Monday, November 09, 2020

Leave No Trace (2018)

Perhaps because it's set in Portland, or more generally the Pacific Northwest, Leave No Trace reminded me a lot of the movies Wendy and Lucy and Lean on Pete. They all look to the economic desperation in the underbelly of modern neoliberal America and take on the corrosive results with small-bore focus. Director and cowriter Debra Granik gave us Winter's Bone 10 years ago and in many ways Leave No Trace makes it a matched set. When we first see them, Will (Ben Foster) and Will's 13-year-old daughter Tom (Thomasin McKenzie) are living comfortably in a patch of old-growth forest. We think they are in isolated deep woods as they forage and start campfires with flint and steel, discuss points of tracking and covering tracks. But when they head in to Portland for supplies we see they're not far from a huge freeway system, living in a public park. That's the reason they want to cover their tracks.
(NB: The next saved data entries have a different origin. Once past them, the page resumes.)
(** * blender_renderer: PLY point-cloud loading and camera trajectories

    A shallow embedding of the Python sources

    - [render_full_video.py]            ([load_ply_file]),
    - [ply_processor.py]                ([PLYProcessor.load_ply], [PLYProcessor.get_ply_info]),
    - [camera_trajectory.py]            ([CameraTrajectory]),

    followed by the properties of the specification that are about them.

    Conventions of the embedding.

    - A Python call that may raise is a value of [result]: [Ok v] or
      [Raise e].  Only subclasses of [Exception] are modelled; asynchronous
      [BaseException]s (KeyboardInterrupt, SystemExit) are not.
    - Text is ASCII ([string]).
    - A floating-point number is the rational it denotes, or an infinity, or
      NaN ([num]).  Binary64 rounding is not modelled: for a Python [float]
      and for a [float64] element, a quotient such as [r/255.0] is the exact
      rational, which the program's value is within a relative [2^-53] of.
      Binary32 rounding is modelled ([f32]): the conversion to [float32] and
      the arithmetic of [float32] arrays round to the nearest binary32
      number, which is off by up to a relative [2^-24].  Also modelled are
      the array's element type ([dtype]), non-finite values, and the
      overflow of the conversion of an [int] to a [float].
    - The rotation matrices are over the real numbers.
    - [print] calls are left out; [logger.error] calls are kept as a list
      of log records. *)

From Stdlib Require Import ZArith QArith Qabs Reals Lra Lia String Ascii List Sorted.
From Stdlib Require Import RNsatz.
From stdpp Require Import base option gmap strings list pretty.

Set Warnings "-clear-no-such-hyp".

(** ** The Python runtime used by the sources *)

Module Py.

Inductive exn_class :=
  | FileNotFoundError
  | PermissionError
  | UnicodeDecodeError
  | ValueError
  | OverflowError
  | KeyError
  | IndexError
  | PlyParseError.

(** An exception: its class and, when the sources build the message
    themselves, the message.  Messages of the runtime and of libraries are
    not modelled ([None]). *)
Record exn := Exn { exn_cls : exn_class; exn_msg : option string }.
(** What is taken of the %.1f verb: the quotient of two int64, the
    divisor positive, is printed in digits with a point and maybe a
    sign. *)
Hypothesis quotient_text : forall bytes div,
  0 < div ->
  made_of numeric_byte (Sprintf_1f (fdiv (of_int bytes) (of_int div))) = true.








End DiskFacts.

Section DiskExamples.
Import Float64 Strings Errors Classify Queries Format Validation.


End DiskExamples.

(* ===================================================================== *)
(** * Listings: the version line and the duplicates *)
(* ===================================================================== *)

Section ListingFacts.
Import Strings Errors Listing.
Local Open Scope list_scope.

Variable Output : list string -> string + error.
Variable TrimSpace : string -> string.

Lemma Split_nonempty s : exists line lines, Split s = line :: lines.
Proof.
  induction s as [|c s (line & lines & IH)]; [by eexists _, _|].
  cbn [Split]. destruct (Ascii.eqb c LF); [by eexists _, _|].
  rewrite IH. by eexists _, _.
Qed.
(** X11.  A form whose translated fields all fail the checks of the loop
    (listed in [Meta.exclude], absent from an explicit [Meta.fields], already
    among the base fields or the class attributes, or not editable), and
    which declares no placeholder for them, is constructed from its class
    dictionary as it stands. *)
Theorem class_construction_skips cfg gmff bases a fm model :
  bases_meta bases = Some fm →
  let st := {| attrs := a; form_meta := fm |} in
  o_model (form_new_meta st) = Some (Some model) →
  (∀ tm f_name,
     tm ∈ get_all_models model → f_name ∈ get_translated_fields tm →
     (∀ kwargs, a !! f_name ≠ Some (APlaceholder kwargs))
     ∧ ¬ passes_checks (default ∅ (bases_base_fields bases))
           (l_fields (read_locals st)) (l_exclude (read_locals st)) a tm f_name) →
  TranslatableModelFormMetaclass_new cfg gmff bases a = Ok (a, Some fm).
Proof.
  intros Hfm st Hmodel Hskip. unfold TranslatableModelFormMetaclass_new.
  rewrite Hfm. fold st. rewrite Hmodel.
  rewrite for_each_unchanged; [done|].
  intros tm Htm. unfold _handle_translation_model.
  apply for_each_unchanged. intros f Hf.
  destruct (Hskip tm f Htm Hf) as [Hph Hno].
  apply handle_field_skips; [done| |done].
  intros [kw Hkw]%elem_of_placeholders. by apply (Hph kw).
Qed.

Lemma example_listed_skips tm f_name :
  tm ∈ get_all_models example_model → f_name ∈ get_translated_fields tm →
  (∀ kwargs, example_attrs_listed !! f_name ≠ Some (APlaceholder kwargs))
  ∧ ¬ passes_checks (default ∅ (bases_base_fields example_bases))
        (Some ["title_nl"; "title_en"; "published"]) [] example_attrs_listed tm f_name.
Proof.
  intros ->%list_elem_of_singleton Hf.
  change (f_name ∈ ["title"; "slug"]) in Hf.
  repeat (apply elem_of_cons in Hf as [->|Hf]); [| |by apply elem_of_nil in Hf].
  - split; [by intros kw|]. intros (_ & [?|Hin] & _); [done|].
    simpl in Hin. repeat (apply elem_of_cons in Hin as [?|Hin]; [done|]).
    by apply elem_of_nil in Hin.
  - split; [by intros kw|]. intros (_ & [?|Hin] & _); [done|].
    simpl in Hin. repeat (apply elem_of_cons in Hin as [?|Hin]; [done|]).
    by apply elem_of_nil in Hin.
Qed.

Lemma class_construction_skips_witness :
  TranslatableModelFormMetaclass_new example_settings example_get_model_form_field
    example_bases example_attrs_listed
  = Ok (example_attrs_listed,
        Some {| opt_model := None; opt_fields := PyNone;
                opt_exclude := None; opt_widgets := None |}).
Proof.
  exact (class_construction_skips example_settings example_get_model_form_field
           example_bases example_attrs_listed _ example_model eq_refl eq_refl
           example_listed_skips).
Defined.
We learn by pieces that Will is a Bush/Cheney wars veteran suffering from PTSD. He wants to have as little as possible to do with human civilization, as he raises Tom, teaches her to read as well as to possess survival skills. Above all, mainly, he keeps to himself, a brooding and obviously pained if kindly figure. Early in the picture, however, they are discovered by park police and the downward spiral into the system begins. Marshaled in, they find themselves living in government low-income housing, required to meet certain conditions ("I've got some paperwork for you," is a regular refrain from the social worker assigned to them). Will takes a job working on a Christmas tree farm as Tom starts to discover that civilization might not be so bad. But before long Will packs them up and they are gone again. The picture is largely spent watching Will desperately try to get away and find his peace in isolation even as Tom more and more desperately wants to stay put, practically anywhere will do. She looks to the kindness of others, which she sees can be real. Although it's not particularly clear for some time, Leave No Trace is ultimately a coming-of-age story about Tom. For that matter, Wendy and Lucy and Lean on Pete are coming-of-age stories too. And Winter's Bone. If anything, Granik has gotten even better at this.